• Work to complete: Having read the records, set them all down exactly as they appear.

======== Supplied material

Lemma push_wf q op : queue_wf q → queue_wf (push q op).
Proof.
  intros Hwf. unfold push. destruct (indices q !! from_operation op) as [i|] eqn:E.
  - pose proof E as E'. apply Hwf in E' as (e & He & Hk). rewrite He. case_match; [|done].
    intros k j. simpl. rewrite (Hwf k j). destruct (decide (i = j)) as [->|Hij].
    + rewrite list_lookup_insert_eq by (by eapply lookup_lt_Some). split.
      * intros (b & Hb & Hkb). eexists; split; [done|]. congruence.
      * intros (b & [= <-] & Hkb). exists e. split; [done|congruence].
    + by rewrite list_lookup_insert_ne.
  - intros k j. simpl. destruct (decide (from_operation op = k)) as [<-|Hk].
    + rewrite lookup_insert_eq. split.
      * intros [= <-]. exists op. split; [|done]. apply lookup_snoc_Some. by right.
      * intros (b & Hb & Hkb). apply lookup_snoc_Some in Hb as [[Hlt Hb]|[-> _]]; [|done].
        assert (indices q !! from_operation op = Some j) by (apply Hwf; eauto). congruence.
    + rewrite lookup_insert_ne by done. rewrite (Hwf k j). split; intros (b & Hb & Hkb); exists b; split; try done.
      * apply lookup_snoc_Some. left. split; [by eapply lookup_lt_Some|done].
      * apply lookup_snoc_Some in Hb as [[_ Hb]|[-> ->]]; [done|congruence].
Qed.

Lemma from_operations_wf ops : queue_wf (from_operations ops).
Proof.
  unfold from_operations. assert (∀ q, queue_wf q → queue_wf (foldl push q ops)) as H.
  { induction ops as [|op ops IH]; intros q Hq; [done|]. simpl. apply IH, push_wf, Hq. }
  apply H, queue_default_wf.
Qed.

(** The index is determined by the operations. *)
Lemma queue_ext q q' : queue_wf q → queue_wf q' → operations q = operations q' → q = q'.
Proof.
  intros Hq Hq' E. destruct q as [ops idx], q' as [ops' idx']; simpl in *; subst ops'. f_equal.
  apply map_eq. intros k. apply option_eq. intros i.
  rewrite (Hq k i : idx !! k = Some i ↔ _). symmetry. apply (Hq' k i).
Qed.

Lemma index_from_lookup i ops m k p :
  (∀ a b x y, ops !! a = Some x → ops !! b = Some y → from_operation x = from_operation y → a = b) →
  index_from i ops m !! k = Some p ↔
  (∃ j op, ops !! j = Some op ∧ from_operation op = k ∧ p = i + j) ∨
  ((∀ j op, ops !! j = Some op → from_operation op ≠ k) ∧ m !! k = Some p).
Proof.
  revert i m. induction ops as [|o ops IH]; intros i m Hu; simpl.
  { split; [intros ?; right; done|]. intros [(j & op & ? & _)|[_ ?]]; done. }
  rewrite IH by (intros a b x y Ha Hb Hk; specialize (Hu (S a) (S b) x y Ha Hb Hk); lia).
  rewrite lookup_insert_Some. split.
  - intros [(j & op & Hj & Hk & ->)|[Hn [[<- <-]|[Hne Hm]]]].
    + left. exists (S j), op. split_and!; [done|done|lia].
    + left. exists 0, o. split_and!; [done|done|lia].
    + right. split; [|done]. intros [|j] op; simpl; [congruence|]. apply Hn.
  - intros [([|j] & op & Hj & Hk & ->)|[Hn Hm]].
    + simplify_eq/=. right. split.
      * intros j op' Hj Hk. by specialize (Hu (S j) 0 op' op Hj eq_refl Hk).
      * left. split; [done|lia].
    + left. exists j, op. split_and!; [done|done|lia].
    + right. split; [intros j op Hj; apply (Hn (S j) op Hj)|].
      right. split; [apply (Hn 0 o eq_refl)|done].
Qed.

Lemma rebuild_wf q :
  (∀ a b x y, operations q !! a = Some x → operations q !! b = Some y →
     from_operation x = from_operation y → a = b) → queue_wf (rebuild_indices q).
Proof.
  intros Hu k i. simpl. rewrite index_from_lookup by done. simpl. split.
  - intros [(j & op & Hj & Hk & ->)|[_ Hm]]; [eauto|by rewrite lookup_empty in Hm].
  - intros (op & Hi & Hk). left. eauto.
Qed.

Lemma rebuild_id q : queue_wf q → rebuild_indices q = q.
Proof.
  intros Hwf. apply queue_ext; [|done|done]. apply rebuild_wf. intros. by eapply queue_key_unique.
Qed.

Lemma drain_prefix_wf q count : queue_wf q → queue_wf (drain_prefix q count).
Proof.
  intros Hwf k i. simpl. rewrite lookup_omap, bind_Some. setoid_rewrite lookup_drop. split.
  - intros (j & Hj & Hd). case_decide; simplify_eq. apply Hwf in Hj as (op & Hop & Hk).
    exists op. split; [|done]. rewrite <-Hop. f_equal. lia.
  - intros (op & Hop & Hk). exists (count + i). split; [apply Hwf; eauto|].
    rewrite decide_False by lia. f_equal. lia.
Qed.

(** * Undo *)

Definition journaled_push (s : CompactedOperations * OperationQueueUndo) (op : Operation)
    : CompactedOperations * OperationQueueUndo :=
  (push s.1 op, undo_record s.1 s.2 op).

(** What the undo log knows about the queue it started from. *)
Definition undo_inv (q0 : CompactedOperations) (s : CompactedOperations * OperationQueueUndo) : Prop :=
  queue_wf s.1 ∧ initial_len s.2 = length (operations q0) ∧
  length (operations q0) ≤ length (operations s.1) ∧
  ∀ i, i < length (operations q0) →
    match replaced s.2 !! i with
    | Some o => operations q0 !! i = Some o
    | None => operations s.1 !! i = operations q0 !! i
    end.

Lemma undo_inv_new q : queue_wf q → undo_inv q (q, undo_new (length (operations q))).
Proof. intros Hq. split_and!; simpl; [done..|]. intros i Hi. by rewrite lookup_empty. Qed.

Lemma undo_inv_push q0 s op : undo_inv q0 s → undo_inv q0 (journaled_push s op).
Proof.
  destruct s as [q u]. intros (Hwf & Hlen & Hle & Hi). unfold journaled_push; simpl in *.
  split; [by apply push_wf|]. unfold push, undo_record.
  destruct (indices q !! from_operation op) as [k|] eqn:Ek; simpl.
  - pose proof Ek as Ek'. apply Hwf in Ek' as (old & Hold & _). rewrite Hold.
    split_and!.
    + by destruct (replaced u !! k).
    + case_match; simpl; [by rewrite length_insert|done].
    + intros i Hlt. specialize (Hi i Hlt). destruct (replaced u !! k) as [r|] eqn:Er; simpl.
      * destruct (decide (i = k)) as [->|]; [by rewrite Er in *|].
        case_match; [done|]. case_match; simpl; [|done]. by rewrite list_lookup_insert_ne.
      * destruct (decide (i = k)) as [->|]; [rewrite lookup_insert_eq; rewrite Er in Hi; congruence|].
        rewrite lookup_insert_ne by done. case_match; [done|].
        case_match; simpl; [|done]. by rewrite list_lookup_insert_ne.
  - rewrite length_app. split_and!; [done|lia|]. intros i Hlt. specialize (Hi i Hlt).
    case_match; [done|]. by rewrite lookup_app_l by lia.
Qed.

================

• Exercise result:
Lemma push_wf q op : queue_wf q → queue_wf (push q op).
Proof.
  intros Hwf. unfold push. destruct (indices q !! from_operation op) as [i|] eqn:E.
  - pose proof E as E'. apply Hwf in E' as (e & He & Hk). rewrite He. case_match; [|done].
    intros k j. simpl. rewrite (Hwf k j). destruct (decide (i = j)) as [->|Hij].
    + rewrite list_lookup_insert_eq by (by eapply lookup_lt_Some). split.
      * intros (b & Hb & Hkb). eexists; split; [done|]. congruence.
      * intros (b & [= <-] & Hkb). exists e. split; [done|congruence].
    + by rewrite list_lookup_insert_ne.
  - intros k j. simpl. destruct (decide (from_operation op = k)) as [<-|Hk].
    + rewrite lookup_insert_eq. split.
      * intros [= <-]. exists op. split; [|done]. apply lookup_snoc_Some. by right.
      * intros (b & Hb & Hkb). apply lookup_snoc_Some in Hb as [[Hlt Hb]|[-> _]]; [|done].
        assert (indices q !! from_operation op = Some j) by (apply Hwf; eauto). congruence.
    + rewrite lookup_insert_ne by done. rewrite (Hwf k j). split; intros (b & Hb & Hkb); exists b; split; try done.
      * apply lookup_snoc_Some. left. split; [by eapply lookup_lt_Some|done].
      * apply lookup_snoc_Some in Hb as [[_ Hb]|[-> ->]]; [done|congruence].
Qed.

Lemma from_operations_wf ops : queue_wf (from_operations ops).
Proof.
  unfold from_operations. assert (∀ q, queue_wf q → queue_wf (foldl push q ops)) as H.
  { induction ops as [|op ops IH]; intros q Hq; [done|]. simpl. apply IH, push_wf, Hq. }
  apply H, queue_default_wf.
Qed.

(** The index is determined by the operations. *)
Lemma queue_ext q q' : queue_wf q → queue_wf q' → operations q = operations q' → q = q'.
Proof.
  intros Hq Hq' E. destruct q as [ops idx], q' as [ops' idx']; simpl in *; subst ops'. f_equal.
  apply map_eq. intros k. apply option_eq. intros i.
  rewrite (Hq k i : idx !! k = Some i ↔ _). symmetry. apply (Hq' k i).
Qed.

Lemma index_from_lookup i ops m k p :
  (∀ a b x y, ops !! a = Some x → ops !! b = Some y → from_operation x = from_operation y → a = b) →
  index_from i ops m !! k = Some p ↔
  (∃ j op, ops !! j = Some op ∧ from_operation op = k ∧ p = i + j) ∨
  ((∀ j op, ops !! j = Some op → from_operation op ≠ k) ∧ m !! k = Some p).
Proof.
  revert i m. induction ops as [|o ops IH]; intros i m Hu; simpl.
  { split; [intros ?; right; done|]. intros [(j & op & ? & _)|[_ ?]]; done. }
  rewrite IH by (intros a b x y Ha Hb Hk; specialize (Hu (S a) (S b) x y Ha Hb Hk); lia).
  rewrite lookup_insert_Some. split.
  - intros [(j & op & Hj & Hk & ->)|[Hn [[<- <-]|[Hne Hm]]]].
    + left. exists (S j), op. split_and!; [done|done|lia].
    + left. exists 0, o. split_and!; [done|done|lia].
    + right. split; [|done]. intros [|j] op; simpl; [congruence|]. apply Hn.
  - intros [([|j] & op & Hj & Hk & ->)|[Hn Hm]].
    + simplify_eq/=. right. split.
      * intros j op' Hj Hk. by specialize (Hu (S j) 0 op' op Hj eq_refl Hk).
      * left. split; [done|lia].
    + left. exists j, op. split_and!; [done|done|lia].
    + right. split; [intros j op Hj; apply (Hn (S j) op Hj)|].
      right. split; [apply (Hn 0 o eq_refl)|done].
Qed.

Lemma rebuild_wf q :
  (∀ a b x y, operations q !! a = Some x → operations q !! b = Some y →
     from_operation x = from_operation y → a = b) → queue_wf (rebuild_indices q).
Proof.
  intros Hu k i. simpl. rewrite index_from_lookup by done. simpl. split.
  - intros [(j & op & Hj & Hk & ->)|[_ Hm]]; [eauto|by rewrite lookup_empty in Hm].
  - intros (op & Hi & Hk). left. eauto.
Qed.

Lemma rebuild_id q : queue_wf q → rebuild_indices q = q.
Proof.
  intros Hwf. apply queue_ext; [|done|done]. apply rebuild_wf. intros. by eapply queue_key_unique.
Qed.

Lemma drain_prefix_wf q count : queue_wf q → queue_wf (drain_prefix q count).
Proof.
  intros Hwf k i. simpl. rewrite lookup_omap, bind_Some. setoid_rewrite lookup_drop. split.
  - intros (j & Hj & Hd). case_decide; simplify_eq. apply Hwf in Hj as (op & Hop & Hk).
    exists op. split; [|done]. rewrite <-Hop. f_equal. lia.
  - intros (op & Hop & Hk). exists (count + i). split; [apply Hwf; eauto|].
    rewrite decide_False by lia. f_equal. lia.
Qed.

(** * Undo *)

Definition journaled_push (s : CompactedOperations * OperationQueueUndo) (op : Operation)
    : CompactedOperations * OperationQueueUndo :=
  (push s.1 op, undo_record s.1 s.2 op).

(** What the undo log knows about the queue it started from. *)
Definition undo_inv (q0 : CompactedOperations) (s : CompactedOperations * OperationQueueUndo) : Prop :=
  queue_wf s.1 ∧ initial_len s.2 = length (operations q0) ∧
  length (operations q0) ≤ length (operations s.1) ∧
  ∀ i, i < length (operations q0) →
    match replaced s.2 !! i with
    | Some o => operations q0 !! i = Some o
    | None => operations s.1 !! i = operations q0 !! i
    end.

Lemma undo_inv_new q : queue_wf q → undo_inv q (q, undo_new (length (operations q))).
Proof. intros Hq. split_and!; simpl; [done..|]. intros i Hi. by rewrite lookup_empty. Qed.

Lemma undo_inv_push q0 s op : undo_inv q0 s → undo_inv q0 (journaled_push s op).
Proof.
  destruct s as [q u]. intros (Hwf & Hlen & Hle & Hi). unfold journaled_push; simpl in *.
  split; [by apply push_wf|]. unfold push, undo_record.
  destruct (indices q !! from_operation op) as [k|] eqn:Ek; simpl.
  - pose proof Ek as Ek'. apply Hwf in Ek' as (old & Hold & _). rewrite Hold.
    split_and!.
    + by destruct (replaced u !! k).
    + case_match; simpl; [by rewrite length_insert|done].
    + intros i Hlt. specialize (Hi i Hlt). destruct (replaced u !! k) as [r|] eqn:Er; simpl.
      * destruct (decide (i = k)) as [->|]; [by rewrite Er in *|].
        case_match; [done|]. case_match; simpl; [|done]. by rewrite list_lookup_insert_ne.
      * destruct (decide (i = k)) as [->|]; [rewrite lookup_insert_eq; rewrite Er in Hi; congruence|].
        rewrite lookup_insert_ne by done. case_match; [done|].
        case_match; simpl; [|done]. by rewrite list_lookup_insert_ne.
  - rewrite length_app. split_and!; [done|lia|]. intros i Hlt. specialize (Hi i Hlt).
    case_match; [done|]. by rewrite lookup_app_l by lia.
Qed.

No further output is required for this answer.